Among the lines below, a stretch begins at the one with "io (io_data _ U1" and ends at the one with "set (U2 := <[st := _]> U1) in *.". Repeat that stretch exactly, ends included.

Records supplied Start Marker

(** One turn of [install_trans(1)], with no buffer in use. *)
Lemma recover_turn s n b v (k : K unit) Q :
  calm s -> rep s ∅ -> b <> n -> dk_block (k_disk s) n = v ->
  (forall bc, rep (upd_io s bc (dk_write (k_disk s) b v)) ∅ ->
     wp k (upd_io s bc (dk_write (k_disk s) b v)) Q) ->
  forall g : K Z, (forall bc d, g (upd_io s bc d) = Ret b (upd_io s bc d)) -> 0 <= b < 2 ^ 31 -> 0 <= n < 2 ^ 31 ->
  wp (lbuf <- bread ROOTDEV n ;; dst <- g ;; dbuf <- bread ROOTDEV (u32 dst) ;;
        x <- get_buf lbuf ;; upd_buf dbuf (set_b_data (b_data x)) ;; bwrite dbuf ;;
        ret tt ;; brelse lbuf ;; brelse dbuf ;; k) s Q.
Proof.
  intros Hc HR Hne Hv Hk g Hg Hbr Hnr.
  destruct (io_bread s ∅ n Hc HR) as [lb H1]; [done|rewrite map_size_empty; unfold NBUF; lia|done|]. rewrite Hv in H1.
  eapply io_bind; [exact H1|]. intros bc1 HR1. eapply wp_run; [apply Hg|]. rewrite (wrap_small 32) by lia.
  set (U1 := <[n := _]> ∅) in *.
  destruct (io_bread (upd_io s bc1 (k_disk s)) U1 b) as [i H2]; auto with kern.
  { unfold U1; by simplify_map_eq. }
  { unfold U1. rewrite map_size_insert_None, map_size_empty by done. unfold NBUF. lia. }
  eapply io_bind; [exact H2|]. intros bc2 HR2. set (U2 := <[b := _]> U1) in *. io_norm.
  assert (Hb2 : U2 !! b = Some (mk_uent i 1 true (dk_block (k_disk s) b))) by (unfold U2; by simplify_map_eq).
  assert (Hn2 : U2 !! n = Some (mk_uent lb 1 true v)) by (unfold U2, U1; by simplify_map_eq).
  destruct (get_data _ U2 n _ lb HR2 Hn2 eq_refl) as (x & Ex & Edx & _). eapply wp_run; [exact Ex|]. rewrite Edx.
  pose proof (blk_length _ U2 n HR2) as Hlv. unfold blk in Hlv. rewrite Hn2 in Hlv. io_norm.
  io (io_data _ U2 b _ i _ v HR2 Hb2) as bc3 HR3. set (U3 := <[b := _]> U2) in *.
  assert (Hb3 : U3 !! b = Some (mk_uent i 1 true v)) by (unfold U3; by simplify_map_eq).
  assert (Hn3 : U3 !! n = Some (mk_uent lb 1 true v)) by (unfold U3; by simplify_map_eq).
  io (io_bwrite _ U3 b _ i) as bc4 HR4. eapply wp_run; [reflexivity|].
  io (io_brelse _ U3 n _ lb) as bc6 HR6.
  { intros _. io_norm. by rewrite dk_block_write, decide_False. }
  assert (Hb5 : delete n U3 !! b = Some (mk_uent i 1 true v)) by by simplify_map_eq.
  io (io_brelse _ (delete n U3) b _ i) as bc7 HR7.
  { intros _. io_norm. by rewrite dk_block_write, decide_True. }
  replace (delete b (delete n U3)) with (∅ : gmap Z uent) in HR7; [by apply Hk|].
  unfold U3, U2, U1. map_solve n b.
Qed.

(** ** The loops *)

Lemma turn_test l t : log_ok l -> (t < length (logged l))%nat -> (Z.of_nat t <? lh_n (log_lh l)) = true.
Proof. intros Hl Ht. apply Z.ltb_lt. rewrite <- logged_length by done. lia. Qed.

Lemma end_test l t : log_ok l -> (length (logged l) <= t)%nat -> (Z.of_nat t <? lh_n (log_lh l)) = false.
Proof. intros Hl Ht. apply Z.ltb_ge. rewrite <- logged_length by done. lia. Qed.

Lemma logged_slot l t b :
  log_ok l -> logged l !! t = Some b ->
  ~ in_log (log_start l) b /\ 0 <= b < 2 ^ 31 /\ 0 <= Z.of_nat t < LOGBLOCKS.
Proof.
  intros Hl Hb. pose proof (logged_length l Hl). pose proof (lo_n _ Hl).
  destruct (Forall_lookup_1 _ _ _ _ (lo_out _ Hl) Hb). apply lookup_lt_Some in Hb.
  split_and!; try done; lia.
Qed.

Lemma slot_range l t b :
  log_ok l -> logged l !! t = Some b -> 0 <= log_start l + 1 + Z.of_nat t < 2 ^ 31.
Proof. intros Hl Hb. destruct (logged_slot l t b Hl Hb) as (_ & _ & Ht). pose proof (lo_start _ Hl). lia. Qed.

Lemma slot_in_log l t :
  log_ok l -> (t < length (logged l))%nat -> Z.of_nat (length (logged l)) < LOGBLOCKS ->
  in_log (log_start l) (log_start l + 1 + Z.of_nat t).
Proof. intros Hl Ht Hm. unfold in_log. lia. Qed.

Lemma write_log_loop_ok f t s U vs :
  calm s -> rep s U -> log_ok (k_log s) -> Z.of_nat (length (logged (k_log s))) < LOGBLOCKS -> (size U < NBUF)%nat ->
  (forall n, in_log (log_start (k_log s)) n -> U !! n = None) ->
  Forall2 (pinned U) (logged (k_log s)) vs ->
  (length (logged (k_log s)) - t < f)%nat ->
  io s (write_log_loop f (Z.of_nat t)) tt
    (apply_writes (drop t (log_writes (log_start (k_log s)) vs)) (k_disk s)) U.
Proof.
  revert t s; induction f as [|f IH]; intros t s Hc HR Hl Hm Hsz Hlog Hp Hf; [lia|].
  apply io_wp. cbn [write_log_loop]. eapply wp_run; [reflexivity|].
  pose proof (Forall2_length _ _ _ Hp) as Hvs.
  destruct (decide (t < length (logged (k_log s)))%nat) as [Ht|Ht].
  - rewrite (turn_test _ t) by done. cbn [negb].
    destruct (lookup_lt_is_Some_2 _ _ Ht) as [b Hb].
    destruct (Forall2_lookup_l _ _ _ _ _ Hp Hb) as (v & Hv & Hpb).
    destruct (logged_slot _ t b Hl Hb) as (Ho & Hbr & Htr).
    rewrite dev_u32, start_u32 by done.
    eapply (write_log_turn s U _ b v); try eassumption; [by apply Hlog, slot_in_log| | |by eapply slot_range].
    2: { intros bc d. by apply lh_get_ok. }
    intros bc HR'. replace (Z.of_nat t + 1) with (Z.of_nat (S t)) by lia.
    destruct (IH (S t) (upd_io s bc (dk_write (k_disk s) (log_start (k_log s) + 1 + Z.of_nat t) v)))
      as (bc' & E & HR''); auto with kern; [simpl; lia|].
    eexists _, _. split; [exact E|]. split; [done|].
    exists bc'. rewrite (drop_S _ (log_start (k_log s) + 1 + Z.of_nat t, v) t).
    + by split.
    + unfold log_writes. rewrite list_lookup_imap, Hv. done.
  - rewrite end_test by (done || lia). apply wp_ret. split; [done|]. exists (k_bcache s).
    rewrite drop_ge by (unfold log_writes; rewrite length_imap; lia). cbn [apply_writes fold_left].
    rewrite upd_io_id. by split.
Qed.

Lemma pinned_delete U b l vs :
  Forall2 (pinned U) l vs -> b ∉ l -> Forall2 (pinned (delete b U)) l vs.
Proof.
  induction 1 as [|x v l vs [i Hx] _ IH]; intros Hb; [constructor|]. apply not_elem_of_cons in Hb as [Hbx Hb].
  constructor; [|by apply IH]. exists i. by rewrite lookup_delete_ne.
Qed.

Lemma NoDup_at (l : list Z) t b : NoDup l -> l !! t = Some b -> b ∉ drop (S t) l.
Proof.
  intros Hnd Hb. rewrite <- (take_drop t l), (drop_S l b t Hb) in Hnd.
  apply NoDup_app in Hnd as (_ & _ & Hnd). by apply NoDup_cons in Hnd as [? _].
Qed.

(** [install_trans(0)] unpins the blocks it installs. *)
Lemma install_loop_ok f t s U vs :
  let l := k_log s in let st := log_start l in
  calm s -> rep s U -> log_ok l -> Z.of_nat (length (logged l)) < LOGBLOCKS -> (size U < NBUF)%nat ->
  (forall n, in_log st n -> U !! n = None) -> NoDup (logged l) ->
  Forall2 (pinned U) (drop t (logged l)) (drop t vs) ->
  (forall i v, vs !! i = Some v -> dk_block (k_disk s) (st + 1 + Z.of_nat i) = v) ->
  length vs = length (logged l) ->
  (length (logged l) - t < f)%nat ->
  io s (install_trans_loop f false (Z.of_nat t)) tt
    (apply_writes (drop t (zip (logged l) vs)) (k_disk s)) (foldl (fun U b => delete b U) U (drop t (logged l))).
Proof.
  intros l st. subst l st.
  revert t s U; induction f as [|f IH]; intros t s U Hc HR Hl Hm Hsz Hlog Hnd Hp Hd Hvs Hf; [lia|].
  apply io_wp. cbn [install_trans_loop]. eapply wp_run; [reflexivity|].
  destruct (decide (t < length (logged (k_log s)))%nat) as [Ht|Ht].
  - rewrite (turn_test _ t) by done. cbn [negb].
    destruct (lookup_lt_is_Some_2 _ _ Ht) as [b Hb].
    destruct (lookup_lt_is_Some_2 vs t) as [v Hv]; [lia|].
    rewrite (drop_S _ b t Hb), (drop_S _ v t Hv) in Hp. apply Forall2_cons in Hp as [Hpb Hp].
    destruct (logged_slot _ t b Hl Hb) as (Ho & Hbr & Htr).
    eapply wp_run; [reflexivity|]. rewrite dev_u32, start_u32 by done. cbn [when].
    eapply (install_turn s U _ b v v); try eassumption; [by apply Hlog, slot_in_log|by apply Hd| | |by eapply slot_range].
    2: { intros bc d. by apply lh_get_ok. }
    intros bc HR'. replace (Z.of_nat t + 1) with (Z.of_nat (S t)) by lia.
    destruct (IH (S t) (upd_io s bc (dk_write (k_disk s) b v)) (delete b U))
      as (bc' & E & HR''); auto with kern.
    + destruct Hpb as [i Hpb]. rewrite map_size_delete_Some by by eexists. lia.
    + intros n Hn. rewrite lookup_delete_ne; [by apply Hlog|]. intros ->. done.
    + apply pinned_delete; [done|]. by apply NoDup_at.
    + intros i w Hw. simpl. rewrite dk_block_write, decide_False; [by apply Hd|].
      intros ->. apply Ho. apply lookup_lt_Some in Hw. pose proof (logged_length _ Hl). pose proof (lo_n _ Hl).
      unfold in_log. lia.
    + simpl. lia.
    + eexists _, _. split; [exact E|]. split; [done|].
      exists bc'. rewrite (drop_S _ (b, v) t), (drop_S _ b t Hb); [by split|].
      rewrite lookup_zip_with, Hb. simpl. by rewrite Hv.
  - rewrite end_test by (done || lia). apply wp_ret. split; [done|]. exists (k_bcache s).
    rewrite !drop_ge by (rewrite ?length_zip_with; lia). cbn [apply_writes fold_left].
    rewrite upd_io_id. by split.
Qed.

(** ** The header *)

Lemma putle_hdr_length t v x :
  0 <= Z.of_nat t < LOGBLOCKS -> length x = Z.to_nat BSIZE -> length (putle 4 (hdr_off (Z.of_nat t)) v x) = Z.to_nat BSIZE.
Proof. intros Ht Hx. rewrite putle_length; [done|]. unfold hdr_off, LOGBLOCKS, MAXOPBLOCKS, BSIZE in *. lia. Qed.

Lemma write_head_loop_ok f t s U n buf r data :
  calm s -> rep s U -> log_ok (k_log s) -> U !! n = Some (mk_uent buf r true data) ->
  (length (logged (k_log s)) - t < f)%nat ->
  io s (write_head_loop f buf (Z.of_nat t)) tt (k_disk s)
    (<[n := mk_uent buf r true (hdr_fill (Z.of_nat t) (drop t (logged (k_log s))) data)]> U).
Proof.
  revert t s U data; induction f as [|f IH]; intros t s U data Hc HR Hl Hn Hf; [lia|].
  apply io_wp. cbn [write_head_loop]. eapply wp_run; [reflexivity|].
  destruct (decide (t < length (logged (k_log s)))%nat) as [Ht|Ht].
  - rewrite (turn_test _ t) by done. cbn [negb].
    destruct (lookup_lt_is_Some_2 _ _ Ht) as [b Hb]. destruct (logged_slot _ t b Hl Hb) as (_ & _ & Htr).
    eapply wp_run; [by apply lh_get_ok|].
    pose proof (blk_length _ U n HR) as Hdl. unfold blk in Hdl. rewrite Hn in Hdl. simpl in Hdl.
    io (io_data s U n _ buf _ (putle 4 (hdr_off (Z.of_nat t)) b data) HR Hn) as bc1 HR1.
    { by apply putle_hdr_length. }
    { intros x Hx. simpl in Hx. by rewrite Hx. }
    replace (Z.of_nat t + 1) with (Z.of_nat (S t)) by lia.
    set (U1 := <[n := _]> U) in *.
    assert (H1 : U1 !! n = Some (mk_uent buf r true (putle 4 (hdr_off (Z.of_nat t)) b data)))
      by (unfold U1; by simplify_map_eq).
    destruct (IH (S t) (upd_io s bc1 (k_disk s)) U1 (putle 4 (hdr_off (Z.of_nat t)) b data))
      as (bc' & E & HR'); [auto with kern|exact HR1|done|exact H1|simpl; lia|].
    eexists _, _. split; [exact E|]. split; [done|]. exists bc'. split; [done|].
    rewrite (drop_S _ b t Hb). cbn [hdr_fill]. unfold U1 in HR'. rewrite insert_insert_eq in HR'.
    by replace (Z.of_nat (S t)) with (Z.of_nat t + 1) in HR' by lia.
  - rewrite end_test by (done || lia). apply wp_ret. split; [done|]. exists (k_bcache s).
    rewrite drop_ge by lia. cbn [hdr_fill]. rewrite upd_io_id. by rewrite insert_id.
Qed.

Lemma log_fuel_enough l : log_ok l -> (length (logged l) - 0 < log_fuel)%nat.
Proof. intros Hl. pose proof (logged_length l Hl). pose proof (lo_n _ Hl). unfold log_fuel. lia. Qed.

Lemma write_head_ok s U :
  let st := log_start (k_log s) in
  calm s -> rep s U -> log_ok (k_log s) -> U !! st = None -> (size U < NBUF)%nat ->
  io s write_head tt (dk_write (k_disk s) st (hdr_enc (logged (k_log s)) (dk_block (k_disk s) st))) U.
Proof.
  intros st Hc HR Hl Hn Hsz. apply io_wp. unfold write_head. eapply wp_run; [reflexivity|].
  rewrite dev_u32 by done. pose proof (lo_start _ Hl) as Hs.
  rewrite (wrap_small 32 (log_start (k_log s))) by (unfold LOGBLOCKS, MAXOPBLOCKS in Hs; lia). fold st.
  destruct (io_bread s U st Hc HR Hn Hsz ltac:(unfold LOGBLOCKS, MAXOPBLOCKS in Hs; lia)) as [buf H1]. eapply io_bind; [exact H1|]. intros bc1 HR1.
  set (U1 := <[st := _]> U) in *.
  assert (H1n : U1 !! st = Some (mk_uent buf 1 true (dk_block (k_disk s) st))) by (unfold U1; by simplify_map_eq).
  pose proof (blk_length _ U1 st HR1) as Hdl. unfold blk in Hdl. rewrite H1n in Hdl. simpl in Hdl.
  set (h0 := putle 4 0 (lh_n (log_lh (k_log s))) (dk_block (k_disk s) st)).
  io (io_data _ U1 st _ buf _ h0 HR1 H1n) as bc2 HR2.
  { unfold h0. rewrite putle_length; [done|]. rewrite Hdl. unfold BSIZE. lia. }
  { intros x Hx. simpl in Hx. by rewrite Hx. }
  set (U2 := <[st := _]> U1) in *.
  assert (H2n : U2 !! st = Some (mk_uent buf 1 true h0)) by (unfold U2; by simplify_map_eq).
  assert (Eh : hdr_fill 0 (logged (k_log s)) h0 = hdr_enc (logged (k_log s)) (dk_block (k_disk s) st)).
  { unfold hdr_enc, h0. by rewrite logged_length. }
  io (write_head_loop_ok log_fuel 0 _ U2 st buf 1 h0) as bc3 HR3; [apply (log_fuel_enough (k_log s) Hl)|].
  rewrite drop_0 in HR3. change (k_log (upd_io s bc2 (k_disk s))) with (k_log s) in HR3.
  change (Z.of_nat 0) with 0 in HR3. rewrite Eh in HR3.
  set (U3 := <[st := _]> U2) in *. set (h := hdr_enc _ _) in *.
  assert (H3n : U3 !! st = Some (mk_uent buf 1 true h)) by (unfold U3; by simplify_map_eq).
  io (io_bwrite _ U3 st _ buf) as bc4 HR4.
  io_end (io_brelse _ U3 st _ buf) as bc5 HR5; [intros _; io_norm; by rewrite dk_block_write, decide_True|].
  split; [done|]. exists bc5. split; [done|].
  replace U with (delete st U3); [exact HR5|]. unfold U3, U2, U1. map_solve st st.
Qed.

Records supplied End Marker

• **Answer section**:
  io (io_data _ U1 st _ buf _ h0 HR1 H1n) as bc2 HR2.
  { unfold h0. rewrite putle_length; [done|]. rewrite Hdl. unfold BSIZE. lia. }
  { intros x Hx. simpl in Hx. by rewrite Hx. }
  set (U2 := <[st := _]> U1) in *.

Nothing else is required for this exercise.